Exercise brief:
Of all the lines in the entries below, give again exactly those starting at the line containing "that do not continue a character. *)" and ending at the line containing "EmptyString => 0", both ends included, and no others.
[[ Records to use, beginning ]]
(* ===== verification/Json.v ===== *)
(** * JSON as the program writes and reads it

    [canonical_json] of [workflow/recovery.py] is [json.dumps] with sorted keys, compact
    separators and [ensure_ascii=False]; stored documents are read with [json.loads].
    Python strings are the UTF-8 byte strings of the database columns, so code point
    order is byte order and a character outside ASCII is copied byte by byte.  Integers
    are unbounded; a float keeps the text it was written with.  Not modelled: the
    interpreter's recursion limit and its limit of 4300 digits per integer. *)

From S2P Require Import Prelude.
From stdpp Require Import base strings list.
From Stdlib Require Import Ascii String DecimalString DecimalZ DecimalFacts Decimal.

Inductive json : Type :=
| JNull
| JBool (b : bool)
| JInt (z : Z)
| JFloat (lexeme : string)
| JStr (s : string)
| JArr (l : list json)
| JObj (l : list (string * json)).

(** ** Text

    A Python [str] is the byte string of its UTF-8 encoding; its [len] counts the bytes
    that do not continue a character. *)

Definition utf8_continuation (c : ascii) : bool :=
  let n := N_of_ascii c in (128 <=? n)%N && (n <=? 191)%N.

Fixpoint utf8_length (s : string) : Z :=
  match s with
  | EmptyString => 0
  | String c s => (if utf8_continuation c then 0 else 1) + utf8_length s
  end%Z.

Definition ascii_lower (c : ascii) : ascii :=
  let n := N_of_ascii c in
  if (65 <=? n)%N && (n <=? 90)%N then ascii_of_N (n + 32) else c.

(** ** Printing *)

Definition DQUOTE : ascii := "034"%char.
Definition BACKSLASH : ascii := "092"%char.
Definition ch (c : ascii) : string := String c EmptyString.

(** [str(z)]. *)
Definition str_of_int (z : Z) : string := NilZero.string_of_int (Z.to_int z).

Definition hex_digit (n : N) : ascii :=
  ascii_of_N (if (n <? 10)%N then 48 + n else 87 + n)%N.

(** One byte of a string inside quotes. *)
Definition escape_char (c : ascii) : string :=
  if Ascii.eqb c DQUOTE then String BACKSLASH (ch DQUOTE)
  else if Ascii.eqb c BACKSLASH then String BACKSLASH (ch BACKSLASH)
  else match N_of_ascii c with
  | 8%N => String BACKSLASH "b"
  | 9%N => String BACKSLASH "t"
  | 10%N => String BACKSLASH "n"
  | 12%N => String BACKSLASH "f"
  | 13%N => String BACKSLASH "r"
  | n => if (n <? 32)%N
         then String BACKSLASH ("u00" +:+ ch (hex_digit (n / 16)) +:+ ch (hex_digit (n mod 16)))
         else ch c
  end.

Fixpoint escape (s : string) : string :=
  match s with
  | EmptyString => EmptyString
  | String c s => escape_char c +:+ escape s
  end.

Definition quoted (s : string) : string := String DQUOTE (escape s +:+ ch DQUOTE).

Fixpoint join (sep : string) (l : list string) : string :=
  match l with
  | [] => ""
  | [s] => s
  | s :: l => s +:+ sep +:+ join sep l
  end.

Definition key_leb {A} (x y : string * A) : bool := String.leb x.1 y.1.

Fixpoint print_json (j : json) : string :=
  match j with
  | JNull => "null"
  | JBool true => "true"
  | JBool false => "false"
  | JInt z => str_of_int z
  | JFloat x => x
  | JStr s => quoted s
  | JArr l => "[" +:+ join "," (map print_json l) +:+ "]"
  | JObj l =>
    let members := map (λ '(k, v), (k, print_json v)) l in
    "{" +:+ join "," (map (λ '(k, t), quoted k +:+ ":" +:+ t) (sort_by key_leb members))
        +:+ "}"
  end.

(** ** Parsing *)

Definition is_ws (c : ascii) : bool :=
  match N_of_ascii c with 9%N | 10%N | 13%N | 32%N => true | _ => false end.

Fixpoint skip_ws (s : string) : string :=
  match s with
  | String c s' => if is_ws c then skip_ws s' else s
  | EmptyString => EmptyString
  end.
[[ Records to use, end ]]
[[ Records to use, beginning ]]
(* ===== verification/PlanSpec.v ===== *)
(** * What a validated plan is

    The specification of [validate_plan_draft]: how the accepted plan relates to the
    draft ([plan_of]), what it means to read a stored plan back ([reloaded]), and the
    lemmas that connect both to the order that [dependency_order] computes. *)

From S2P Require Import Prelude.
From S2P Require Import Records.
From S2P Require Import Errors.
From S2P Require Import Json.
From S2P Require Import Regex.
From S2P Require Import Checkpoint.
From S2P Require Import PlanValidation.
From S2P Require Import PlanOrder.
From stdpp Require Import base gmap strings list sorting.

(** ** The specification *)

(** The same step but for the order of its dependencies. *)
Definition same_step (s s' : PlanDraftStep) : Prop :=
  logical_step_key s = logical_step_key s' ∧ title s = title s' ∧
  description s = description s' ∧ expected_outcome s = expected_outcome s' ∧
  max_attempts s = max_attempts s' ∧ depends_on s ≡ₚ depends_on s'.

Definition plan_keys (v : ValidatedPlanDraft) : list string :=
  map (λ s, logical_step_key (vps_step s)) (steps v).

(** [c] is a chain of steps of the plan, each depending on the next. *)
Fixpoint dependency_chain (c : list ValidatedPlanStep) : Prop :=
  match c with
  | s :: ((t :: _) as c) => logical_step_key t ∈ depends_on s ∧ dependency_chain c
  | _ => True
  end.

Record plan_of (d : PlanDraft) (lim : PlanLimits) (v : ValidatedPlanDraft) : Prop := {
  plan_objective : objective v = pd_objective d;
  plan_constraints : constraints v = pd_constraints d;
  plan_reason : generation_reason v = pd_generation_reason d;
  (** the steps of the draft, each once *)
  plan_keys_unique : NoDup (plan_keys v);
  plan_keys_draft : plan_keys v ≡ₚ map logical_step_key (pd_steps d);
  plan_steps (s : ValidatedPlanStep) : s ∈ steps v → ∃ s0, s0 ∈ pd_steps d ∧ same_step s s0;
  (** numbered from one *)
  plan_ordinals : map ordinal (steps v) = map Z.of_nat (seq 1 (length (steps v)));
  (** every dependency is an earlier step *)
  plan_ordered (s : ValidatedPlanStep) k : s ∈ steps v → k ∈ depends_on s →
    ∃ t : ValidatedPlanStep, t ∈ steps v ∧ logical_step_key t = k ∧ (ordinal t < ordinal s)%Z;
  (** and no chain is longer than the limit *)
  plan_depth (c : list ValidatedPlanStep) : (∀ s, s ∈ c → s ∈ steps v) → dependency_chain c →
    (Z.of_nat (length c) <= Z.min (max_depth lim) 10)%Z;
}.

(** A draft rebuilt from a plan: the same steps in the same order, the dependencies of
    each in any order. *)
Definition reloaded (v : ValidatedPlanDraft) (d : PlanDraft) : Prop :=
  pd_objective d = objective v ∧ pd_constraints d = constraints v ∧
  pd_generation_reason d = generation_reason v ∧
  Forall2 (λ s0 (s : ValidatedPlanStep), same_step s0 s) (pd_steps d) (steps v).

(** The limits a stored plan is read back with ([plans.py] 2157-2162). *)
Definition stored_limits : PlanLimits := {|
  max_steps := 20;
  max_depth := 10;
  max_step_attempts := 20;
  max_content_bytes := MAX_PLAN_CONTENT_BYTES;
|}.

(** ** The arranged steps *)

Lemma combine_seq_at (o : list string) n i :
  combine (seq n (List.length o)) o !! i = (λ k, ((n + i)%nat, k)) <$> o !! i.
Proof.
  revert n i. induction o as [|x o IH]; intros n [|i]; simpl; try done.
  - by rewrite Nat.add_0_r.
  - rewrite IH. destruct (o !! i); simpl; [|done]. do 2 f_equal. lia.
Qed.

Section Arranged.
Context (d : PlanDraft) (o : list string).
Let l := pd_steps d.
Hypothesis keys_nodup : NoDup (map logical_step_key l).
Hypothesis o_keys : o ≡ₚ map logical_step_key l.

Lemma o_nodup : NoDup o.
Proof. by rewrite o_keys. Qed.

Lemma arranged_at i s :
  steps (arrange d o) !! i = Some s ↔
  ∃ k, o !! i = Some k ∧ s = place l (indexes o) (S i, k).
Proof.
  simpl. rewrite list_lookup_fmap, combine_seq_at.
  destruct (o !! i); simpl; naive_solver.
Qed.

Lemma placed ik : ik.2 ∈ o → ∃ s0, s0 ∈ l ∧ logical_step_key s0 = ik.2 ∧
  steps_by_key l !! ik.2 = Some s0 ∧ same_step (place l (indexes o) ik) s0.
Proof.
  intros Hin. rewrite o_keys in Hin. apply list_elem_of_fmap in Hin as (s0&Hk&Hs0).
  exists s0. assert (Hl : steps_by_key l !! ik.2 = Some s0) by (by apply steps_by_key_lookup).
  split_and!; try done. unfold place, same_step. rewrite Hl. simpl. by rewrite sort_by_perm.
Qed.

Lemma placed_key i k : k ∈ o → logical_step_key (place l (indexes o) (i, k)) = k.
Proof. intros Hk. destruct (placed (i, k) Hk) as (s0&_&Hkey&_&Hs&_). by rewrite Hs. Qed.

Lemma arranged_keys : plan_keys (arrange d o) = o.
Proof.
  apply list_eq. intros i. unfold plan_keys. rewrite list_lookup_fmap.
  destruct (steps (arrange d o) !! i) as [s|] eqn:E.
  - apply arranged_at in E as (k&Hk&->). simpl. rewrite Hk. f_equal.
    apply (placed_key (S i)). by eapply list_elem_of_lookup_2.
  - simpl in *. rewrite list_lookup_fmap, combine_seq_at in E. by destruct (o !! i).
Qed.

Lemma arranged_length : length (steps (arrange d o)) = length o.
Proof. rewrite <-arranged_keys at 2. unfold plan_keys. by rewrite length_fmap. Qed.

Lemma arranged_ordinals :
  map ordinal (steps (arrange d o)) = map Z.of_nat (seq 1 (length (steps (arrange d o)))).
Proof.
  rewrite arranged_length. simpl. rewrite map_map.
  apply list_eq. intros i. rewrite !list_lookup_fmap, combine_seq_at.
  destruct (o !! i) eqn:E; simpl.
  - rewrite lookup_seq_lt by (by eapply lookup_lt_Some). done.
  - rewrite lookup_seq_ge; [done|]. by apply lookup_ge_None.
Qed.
[[ Records to use, end ]]
Answer box:
    that do not continue a character. *)

Definition utf8_continuation (c : ascii) : bool :=
  let n := N_of_ascii c in (128 <=? n)%N && (n <=? 191)%N.

Fixpoint utf8_length (s : string) : Z :=
  match s with
  | EmptyString => 0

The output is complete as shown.